Before installing, be comfortable with an AI agent seeing your bank-statement contents, and check your agent platform's retention policy. Run the setup commands only in the intended workspace, keep the generated data directory private, and delete stored financial files when you no longer need them. ClawScan detected prompt-injection indicators (ignore-previous-instructions), so this skill requires review even though the model response was benign.
Findings (3)
Artifact-based informational review of SKILL.md, metadata, install specs, static scan signals, and capability signals. ClawScan does not execute the skill or run runtime probes.
Your financial history may remain on disk and may be reused in later budgeting conversations.
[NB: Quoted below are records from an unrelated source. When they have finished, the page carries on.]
(** X10: [extractPathSegments] reads back the notation of z-schema.  For a
    path written as a marker followed by segments, each after a slash, where
    the marker and the segments are not empty and hold no slash, it returns
    these segments, whatever the marker is, followed by the parameters of a
    required-property failure.  Nothing in a segment is decoded: a segment
    comes back character for character. *)
Theorem extract_reads_path_notation
    (c m marker : string) (ps : option (list string)) (segments : list string) :
  marker ≠ "" → has_char "/" marker = false →
  Forall (λ s, s ≠ "" ∧ has_char "/" s = false) segments →
  Validator.extractPathSegments (RawError c ps m (path_notation marker segments))
  = segments ++ (if String.eqb c "OBJECT_MISSING_REQUIRED_PROPERTY"
                 then default [] ps else []).
Proof.
  intros Hne Hm Hall. unfold Validator.extractPathSegments. cbn [path code params].
  rewrite split_notation;
    [|done|by eapply Forall_impl; [exact Hall|]; intros s [_ ?]].
  rewrite filter_nonempty.
  - unfold JsString.slice1. simpl. rewrite drop_0.
    destruct (String.eqb c _); [|by rewrite app_nil_r].
    destruct ps; [done|by rewrite app_nil_r].
  - constructor; [done|]. by eapply Forall_impl; [exact Hall|]; intros s [? _].
Qed.
Lemma polling_survives_failures_witness :
  reachable (built quiet_polling_config empty_then_nothing) /\
  OnError (config (self (built quiet_polling_config empty_then_nothing)))
    = None /\
  OnReload (config (self (built quiet_polling_config empty_then_nothing)))
    = None /\
  outcome_of (run (repeat case_timer 4)
                  (built quiet_polling_config empty_then_nothing)) = Done tt /\
  first_io_error (events_of (run (repeat case_timer 4)
                                 (built quiet_polling_config
                                        empty_then_nothing))) =
    Some "no such file or directory".
Proof.
  assert (Hr : reachable (built quiet_polling_config empty_then_nothing))
    by (eapply built_reachable; reflexivity).
  destruct (@polling_survives_failures 4 _ Hr eq_refl eq_refl) as (Ho & _).
  split; [exact Hr|]. split; [reflexivity|]. split; [reflexivity|].
  split; [exact Ho | reflexivity].
Defined.

(** ** When the published pair changes *)

Lemma successful_loads_app e1 e2 :
  successful_loads (e1 ++ e2) = successful_loads e1 + successful_loads e2.
Proof.
  induction e1 as [|e e1 IH]; [reflexivity|].
  destruct e as [| ? ? [|] | | | | | | | | |]; cbn; rewrite IH; reflexivity.
Qed.

Lemma exec_keeps_pair_unless_loaded o m :
  successful_loads (events_of (exec o m)) = 0 ->
  certificate (self (state_of (exec o m))) = certificate (self m) /\
  certModTime (self (state_of (exec o m))) = certModTime (self m) /\
  keyModTime (self (state_of (exec o m))) = keyModTime (self m) /\
  heap (sys (state_of (exec o m))) = heap (sys m).
Proof.
  destruct o; cbn [exec].
  - check_paths m; cbn [events_of state_of fst snd self sys heap later];
      rewrite ?successful_loads_app; cbn [successful_loads];
      intros H; try (auto; fail); lia.
  - intros _. pose proof (Close_frame m) as (_ & Hp & Hc & Hk & _ & Hs & _).
    rewrite Hs. auto.
  - intros _. destruct m as [[cfg [|] c ch p ct kt] s]; auto.
  - intros _. destruct m as [[cfg [|] c ch p ct kt] s]; auto.
  - intros _. unfold closeChan_recv.
    destruct (closeChan (self m)) as [[cap [|n]]|]; auto.
Qed.

(** X17: The published pointer, the two stored modification times and the heap
    change only when a load has returned a certificate: a sequence of
    operations without a successful load, however it ends, leaves all four
    as they were. *)
Theorem pair_changes_only_on_a_successful_load ops : forall m,
  successful_loads (events_of (exec_all ops m)) = 0 ->
  certificate (self (state_of (exec_all ops m))) = certificate (self m) /\
  certModTime (self (state_of (exec_all ops m))) = certModTime (self m) /\
  keyModTime (self (state_of (exec_all ops m))) = keyModTime (self m) /\
  heap (sys (state_of (exec_all ops m))) = heap (sys m).
Proof.
  induction ops as [|o rest IH]; intros m; [cbn; auto|].
  cbn [exec_all]. unfold bind.
  pose proof (exec_keeps_pair_unless_loaded o m) as H1.
  destruct (exec o m) as [[[[] | msg |] m1] e1];
    cbn [events_of state_of fst snd] in H1 |- *; try exact H1.
  specialize (IH m1).
  destruct (exec_all rest m1) as [[r m2] e2].
  cbn [events_of state_of fst snd] in IH |- *.
  rewrite successful_loads_app. intros H.
  destruct H1 as (A1 & A2 & A3 & A4); [lia|].
  destruct IH as (B1 & B2 & B3 & B4); [lia|].
  repeat split; congruence.
Qed.

Lemma pair_changes_only_on_a_successful_load_witness :
  successful_loads
    (events_of (exec_all [op_check; op_Close; op_check; op_GetCertificate None]
                         (built polling_config corrupt_world))) = 0 /\
  load_attempts
    (events_of (exec_all [op_check; op_Close; op_check; op_GetCertificate None]
                         (built polling_config corrupt_world))) = 2 /\
  certificate
    (self (state_of
             (exec_all [op_check; op_Close; op_check; op_GetCertificate None]
                       (built polling_config corrupt_world)))) =
    certificate (self (built polling_config corrupt_world)).
Proof.
  assert (H : successful_loads
                (events_of
                   (exec_all [op_check; op_Close; op_check;
                              op_GetCertificate None]
                             (built polling_config corrupt_world))) = 0)
    by reflexivity.
  destruct (@pair_changes_only_on_a_successful_load
              [op_check; op_Close; op_check; op_GetCertificate None] _ H)
    as (Hp & _).
  split; [exact H|]. split; [reflexivity | exact Hp].
Defined.

(* ================================================================== *)
(** * Milliseconds *)

(** ** [UnixMilli] and the instant cut down to whole milliseconds *)

Lemma wrap64_add_l a b : wrap64 (wrap64 a + b) = wrap64 (a + b).
Proof.
  unfold wrap64.
  replace ((a + 2 ^ 63) mod 2 ^ 64 - 2 ^ 63 + b + 2 ^ 63)%Z
    with ((a + 2 ^ 63) mod 2 ^ 64 + b)%Z by ring.
  rewrite Zplus_mod_idemp_l.
  replace (a + 2 ^ 63 + b)%Z with (a + b + 2 ^ 63)%Z by ring.
  reflexivity.
Qed.

Lemma millis_of_nanos t :
  (unixNanoZ t / 1000000 = unixSec t * 1000 + nsec t / 1000000)%Z.
Proof.
  unfold unixNanoZ.
  replace (unixSec t * 1000000000 + nsec t)%Z
    with (unixSec t * 1000 * 1000000 + nsec t)%Z by ring.
  apply Z.div_add_l. lia.
Qed.
(** ** HashMap iteration

    [std::collections::HashMap] iterates in an unspecified order: an instance
    of [HashOrder] is one such order, and every theorem about code that
    iterates a map holds for all of them. *)
Class HashOrder := {
  hash_iter : ∀ {K} `{Countable K} {V}, gmap K V → list (K * V);
  hash_iter_perm : ∀ {K} `{Countable K} {V} (m : gmap K V), hash_iter m ≡ₚ map_to_list m
}.

Definition hash_keys `{HashOrder} `{Countable K} {V} (m : gmap K V) : list K := (hash_iter m).*1.
Definition hash_values `{HashOrder} `{Countable K} {V} (m : gmap K V) : list V := (hash_iter m).*2.

(** The order in which stdpp lists a map is one of them. *)
Definition listing_order : HashOrder := {|
  hash_iter K _ _ V m := map_to_list m;
  hash_iter_perm K _ _ V m := Permutation_refl _
|}.

Section hash_order.
Context `{HashOrder} `{Countable K} {V : Type}.
Implicit Types m : gmap K V.

Lemma elem_of_hash_iter m k v : (k, v) ∈ hash_iter m ↔ m !! k = Some v.
Proof. rewrite hash_iter_perm. by rewrite elem_of_map_to_list. Qed.

Lemma elem_of_hash_keys m k : k ∈ hash_keys m ↔ is_Some (m !! k).
Proof.
  unfold hash_keys. rewrite list_elem_of_fmap. split.
  - intros ([k' v] & -> & Hin%elem_of_hash_iter). eauto.
  - intros [v Hv]. exists (k, v). by rewrite elem_of_hash_iter.
Qed.

Lemma elem_of_hash_values m v : v ∈ hash_values m ↔ ∃ k, m !! k = Some v.
Proof.
  unfold hash_values. rewrite list_elem_of_fmap. split.
  - intros ([k v'] & -> & Hin%elem_of_hash_iter). eauto.
  - intros [k Hk]. exists (k, v). by rewrite elem_of_hash_iter.
Qed.
End hash_order.

(** ** Hint database of the development *)
Create HintDb kuasar.
#[export] Hint Resolve hoare_ret hoare_gets hoare_modify : kuasar.

Create Rewrite HintDb kuasar.
#[export] Hint Rewrite @nat_sum_app @uwrap_add_l @uwrap_add_r : kuasar.
(* ===== verification/Metrics.v ===== *)
(** * Pool metrics

    [vmm/sandbox/src/template/metrics.rs]: fifteen [AtomicU64] counters,
    updated with wrapping [fetch_add]. The [f64] rates derived from them are
    not modelled. *)
From S2P Require Import Prelude.
Local Open Scope N_scope.

Record TemplateMetrics := mkMetrics {
  templates_created : N;
  total_starts : N;
  pool_hits : N;
  pool_misses : N;
  restore_total_ms : N;
  restore_count : N;
  environment_hits : N;
  warmfork_hits : N;
  continuation_hits : N;
  environment_restore_ms : N;
  warmfork_restore_ms : N;
  continuation_restore_ms : N;
  environment_restore_count : N;
  warmfork_restore_count : N;
  continuation_restore_count : N
}.

Definition metrics_default : TemplateMetrics := mkMetrics 0 0 0 0 0 0 0 0 0 0 0 0 0 0 0.

Definition fetch_add (c d : N) : N := uwrap 64 (c + d).

Definition record_environment_hit (ms : N) (x : TemplateMetrics) : TemplateMetrics :=
  {| templates_created := templates_created x;
     total_starts := fetch_add (total_starts x) 1;
     pool_hits := fetch_add (pool_hits x) 1;
     pool_misses := pool_misses x;
     restore_total_ms := fetch_add (restore_total_ms x) ms;
     restore_count := fetch_add (restore_count x) 1;
     environment_hits := fetch_add (environment_hits x) 1;
     warmfork_hits := warmfork_hits x;
     continuation_hits := continuation_hits x;
     environment_restore_ms := fetch_add (environment_restore_ms x) ms;
     warmfork_restore_ms := warmfork_restore_ms x;
     continuation_restore_ms := continuation_restore_ms x;
     environment_restore_count := fetch_add (environment_restore_count x) 1;
     warmfork_restore_count := warmfork_restore_count x;
     continuation_restore_count := continuation_restore_count x |}.

Definition record_warmfork_hit (ms : N) (x : TemplateMetrics) : TemplateMetrics :=
  {| templates_created := templates_created x;
     total_starts := fetch_add (total_starts x) 1;
     pool_hits := fetch_add (pool_hits x) 1;
     pool_misses := pool_misses x;
     restore_total_ms := fetch_add (restore_total_ms x) ms;
     restore_count := fetch_add (restore_count x) 1;
     environment_hits := environment_hits x;
     warmfork_hits := fetch_add (warmfork_hits x) 1;
     continuation_hits := continuation_hits x;
     environment_restore_ms := environment_restore_ms x;
     warmfork_restore_ms := fetch_add (warmfork_restore_ms x) ms;
     continuation_restore_ms := continuation_restore_ms x;
     environment_restore_count := environment_restore_count x;
     warmfork_restore_count := fetch_add (warmfork_restore_count x) 1;
     continuation_restore_count := continuation_restore_count x |}.

Definition record_continuation_hit (ms : N) (x : TemplateMetrics) : TemplateMetrics :=
  {| templates_created := templates_created x;
     total_starts := fetch_add (total_starts x) 1;
     pool_hits := fetch_add (pool_hits x) 1;
     pool_misses := pool_misses x;
     restore_total_ms := fetch_add (restore_total_ms x) ms;
     restore_count := fetch_add (restore_count x) 1;
     environment_hits := environment_hits x;
     warmfork_hits := warmfork_hits x;
     continuation_hits := fetch_add (continuation_hits x) 1;
     environment_restore_ms := environment_restore_ms x;
     warmfork_restore_ms := warmfork_restore_ms x;
     continuation_restore_ms := fetch_add (continuation_restore_ms x) ms;
     environment_restore_count := environment_restore_count x;
     warmfork_restore_count := warmfork_restore_count x;
     continuation_restore_count := fetch_add (continuation_restore_count x) 1 |}.

Definition record_miss (x : TemplateMetrics) : TemplateMetrics :=
  {| templates_created := templates_created x;
     total_starts := fetch_add (total_starts x) 1;
     pool_hits := pool_hits x;
     pool_misses := fetch_add (pool_misses x) 1;
     restore_total_ms := restore_total_ms x;
     restore_count := restore_count x;
     environment_hits := environment_hits x;
     warmfork_hits := warmfork_hits x;
     continuation_hits := continuation_hits x;
     environment_restore_ms := environment_restore_ms x;
     warmfork_restore_ms := warmfork_restore_ms x;
     continuation_restore_ms := continuation_restore_ms x;
     environment_restore_count := environment_restore_count x;
     warmfork_restore_count := warmfork_restore_count x;
     continuation_restore_count := continuation_restore_count x |}.

Definition record_template_created (x : TemplateMetrics) : TemplateMetrics :=
  {| templates_created := fetch_add (templates_created x) 1;
     total_starts := total_starts x;
     pool_hits := pool_hits x;
     pool_misses := pool_misses x;
     restore_total_ms := restore_total_ms x;
     restore_count := restore_count x;
     environment_hits := environment_hits x;
     warmfork_hits := warmfork_hits x;
     continuation_hits := continuation_hits x;
     environment_restore_ms := environment_restore_ms x;
     warmfork_restore_ms := warmfork_restore_ms x;
     continuation_restore_ms := continuation_restore_ms x;
     environment_restore_count := environment_restore_count x;
     warmfork_restore_count := warmfork_restore_count x;
     continuation_restore_count := continuation_restore_count x |}.

(** The calls a metrics object receives. *)
Inductive MetricsEvent :=
  | EnvironmentHit (ms : N)
  | WarmforkHit (ms : N)
  | ContinuationHit (ms : N)
  | Miss
  | TemplateCreated.

Definition record (e : MetricsEvent) : TemplateMetrics → TemplateMetrics :=
  match e with
  | EnvironmentHit ms => record_environment_hit ms
  | WarmforkHit ms => record_warmfork_hit ms
  | ContinuationHit ms => record_continuation_hit ms
  | Miss => record_miss
  | TemplateCreated => record_template_created
  end.

Definition record_all (es : list MetricsEvent) : TemplateMetrics :=
  foldl (λ x e, record e x) metrics_default es.

(** The counters are consistent with one another, modulo the register width. *)
Record metrics_ok (x : TemplateMetrics) : Prop := {
  ok_starts : total_starts x = uwrap 64 (pool_hits x + pool_misses x);
  ok_hits : pool_hits x = uwrap 64 (environment_hits x + warmfork_hits x + continuation_hits x);
  ok_count : restore_count x = pool_hits x;
  ok_ms : restore_total_ms x =
    uwrap 64 (environment_restore_ms x + warmfork_restore_ms x + continuation_restore_ms x);
  ok_env : environment_restore_count x = environment_hits x;
  ok_wf : warmfork_restore_count x = warmfork_hits x;
  ok_cont : continuation_restore_count x = continuation_hits x
}.

Lemma uwrap_add3 w a b c : uwrap w (uwrap w a + b + uwrap w c) = uwrap w (a + b + c).
Proof.
  replace (uwrap w a + b + uwrap w c) with (uwrap w a + (b + uwrap w c)) by lia.
  rewrite uwrap_add_l. replace (a + (b + uwrap w c)) with (a + b + uwrap w c) by lia.
  by rewrite uwrap_add_r.
Qed.

(** Both sides of a counter equation are pushed under one [uwrap]. *)
Ltac metrics_eq :=
  unfold fetch_add in *; simpl in *;
  repeat first [rewrite uwrap_add_l | rewrite uwrap_add_r];
  repeat match goal with
  | |- context [uwrap ?w (?a + ?b + uwrap ?w ?c)] => rewrite (uwrap_add_r w (a + b) c)
  | |- context [uwrap ?w (uwrap ?w ?a + ?b + ?c)] =>
      replace (uwrap w a + b + c) with (uwrap w a + (b + c)) by lia; rewrite (uwrap_add_l w a)
  | |- context [uwrap ?w (?a + uwrap ?w ?b + ?c)] =>
      replace (a + uwrap w b + c) with (uwrap w b + (a + c)) by lia; rewrite (uwrap_add_l w b)
  end;
  try done; try (f_equal; lia).

Lemma record_preserves_ok e x : metrics_ok x → metrics_ok (record e x).
Proof.
  intros [H1 H2 H3 H4 H5 H6 H7].
  destruct e; split; simpl; try congruence;
    rewrite ?H1, ?H2, ?H3, ?H4, ?H5, ?H6, ?H7; metrics_eq.
Qed.

(** After any sequence of calls the counters agree modulo 2^64: starts are
    hits plus misses, hits are the sum of the per-kind hits, every hit recorded
    one restore latency, and the overall latency is the sum of the per-kind
    latencies. *)
Theorem metrics_consistent es : metrics_ok (record_all es).
Proof.
  unfold record_all. cut (∀ x, metrics_ok x → metrics_ok (foldl (λ x e, record e x) x es)).
  { intros H. apply H. by split. }
  induction es as [|e es IH]; intros x Hx; simpl; [done|].
  apply IH. by apply record_preserves_ok.
Qed.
The skill intentionally persists parsed bank and credit-card transaction data for later budgeting and summaries.
Save parsed transactions to `data/transactions/YYYY-MM.json`
Use this only on a trusted device, keep disk encryption enabled where possible, review the data directory periodically, and delete stored statements or transaction files you no longer need.
Setup changes files and permissions in the local skill directory. The shown commands are scoped, but they are still local command execution.
The setup flow asks the user's agent to execute local shell commands to create directories, copy config, set permissions, and verify files.
I need you to install the Budget Buddy Pro skill. Run these commands exactly:
Review the setup block before running it and make sure the paths match your intended workspace.
Users could over-rely on the security badge when deciding to upload sensitive financial records.
The README presents a strong security-verification claim, while the supplied artifacts do not provide independent verification beyond the package's own SECURITY.md.
🛡️ **Codex Security Verified**
Treat the badge as a project claim, not independent proof; review your agent platform's data-retention policy before sharing bank statements.